Another red flag: no test or sandbox environment. If the first time your data lives in the new system is also the first time staff start using it, you’ve removed your only opportunity to spot problems before they become real ones.
The phrase “we’ll provide training” can mean many different things. Some of them are useful. Many aren’t.
What good looks like: a training plan structured by role and sequenced over time. Administrators and core leads first, because they need the deepest understanding. Wider user groups in waves, focused on the specific tasks they’ll actually do. Documentation staff can refer back to. A pilot group that goes live first and helps refine the rollout for everyone else.
The red flag. A single-session, all-users, everything-at-once approach. If the training plan is “we’ll run a two-hour Zoom session for your whole team,” your staff aren’t being trained, they’re being introduced. The two are very different things.
Another red flag: training that’s purely product-focused, with no attention to the school’s actual workflows. A registrar doesn’t need to know what every button does. They need to know how to do their job in the new system. Good training is built around the second question.
Go-live week is the moment of truth.

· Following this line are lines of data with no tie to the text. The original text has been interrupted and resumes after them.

(** * trustbloc-did-method: the DID client of [pkg/did/client.go]

    A shallow embedding of the request-building pipeline of the client
    (option validation, endpoint resolution, signer dispatch, patch
    assembly, unique-suffix extraction, default reveal value) and the
    properties the specification states about it.

    Go strings are byte strings and are modelled by [string]; a Go
    [error] is modelled by its message; [(T, error)] results by [result];
    functions of other packages are fields of the class [Externals]. *)

From Stdlib Require Import String Ascii List ZArith Lia Bool DecimalString.
Import ListNotations.
Local Open Scope string_scope.
Local Open Scope Z_scope.

Set Implicit Arguments.

(** ** Errors and results *)

(** A Go [error], identified with the text of [err.Error()]. *)
Definition error := string.

Inductive result (A : Type) : Type :=
| Ok (a : A)
| Err (e : error).
Arguments Ok {A} a.
Arguments Err {A} e.

Definition rbind {A B} (r : result A) (k : A -> result B) : result B :=
  match r with
  | Ok a => k a
  | Err e => Err e
  end.

(** [fmt.Errorf(prefix + "%w", err)] and [fmt.Errorf(prefix + "%s", err)]:
    both print the wrapped error's message after the prefix. *)
Definition wrapErr {A} (prefix : string) (r : result A) : result A :=
  match r with
  | Ok a => Ok a
  | Err e => Err (prefix ++ e)
  end.

Declare Scope result_scope.
Delimit Scope result_scope with result.
Notation "x <- c ;; k" := (rbind c (fun x => k))
  (at level 61, c at next level, right associativity) : result_scope.
Notation "' p <- c ;; k" := (rbind c (fun x => match x with p => k end))
  (at level 61, p pattern, c at next level, right associativity) : result_scope.

(** ** The part of package [strings] the client uses *)

Module strings.

(** The loop of [strings.LastIndexByte]:
    [for i := n - 1; i >= 0; i-- { if s[i] == c { return i } }; return -1]. *)
Fixpoint lastIndexFrom (s : string) (c : ascii) (n : nat) : Z :=
  match n with
  | O => -1
  | S i =>
      match get i s with
      | Some a => if Ascii.eqb a c then Z.of_nat i else lastIndexFrom s c i
      | None => lastIndexFrom s c i
      end
  end.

It’s when the system is in real use, by real staff, under real pressure. It’s also the moment when the gap between a structured provider and a hands-off one becomes painfully obvious.
What good looks like: real-time availability during launch week. Defined escalation paths if something goes wrong. Scheduled check-ins in the first few weeks, not just whenever the school happens to email. A formal handover from the implementation team to long-term account management, with the new team properly briefed on your school’s setup.
The red flag. A go-live plan that consists of “we’ll be on email if you need us.” Email is not a support strategy for the most volatile two weeks of the project.
Another red flag: a complete handover to “general support” the day after go-live, with no continuity between the people who implemented the system and the people you’ll be working with afterwards. The institutional knowledge of how your school is set up shouldn’t have to be re-learned by a new team.
The good news is that all of this is testable before you sign. You don’t have to take anyone’s word for it. Three things to do during evaluation.
First, ask for a sample implementation plan. Not your customised one, just an example of how they typically structure a project. If they can hand it over readily, they have one. If they fudge or promise to send it later, they don’t.
Second, ask to speak to a recent customer about their implementation specifically. Not a feature reference, an implementation reference. The questions to ask: was the timeline accurate? Was the named contact actually accessible? Did go-live go smoothly? Did they feel supported afterwards? Those answers tell you more than any sales conversation will.
Third, watch how the provider behaves during the sales process itself. Are they responsive? Do they answer specific questions specifically, or with general reassurance? Do they meet the commitments they make about meeting times, follow-up materials, and timelines? Implementation is a project. Sales is a smaller project. If a provider doesn’t run the small one well, the big one is unlikely to go better.
The shorthand version is this. You’re looking for a provider who treats your implementation as a project they’re running, not a transaction they’re processing.
The signs of the first kind: specific people, specific plans, specific timelines, specific commitments. The signs of the second kind: vague reassurance, generalised statements about “great support,” and an unwillingness to talk in detail about what week three actually involves.
We’ve put together a full guide on how to run a structured switch, including more on the procurement and implementation side, what good looks like across all five phases of the project, and how to set up the partnership for the long term.
The schools that switch well tend to be the ones who asked harder questions before signing. That’s the bit nobody regrets putting effort into.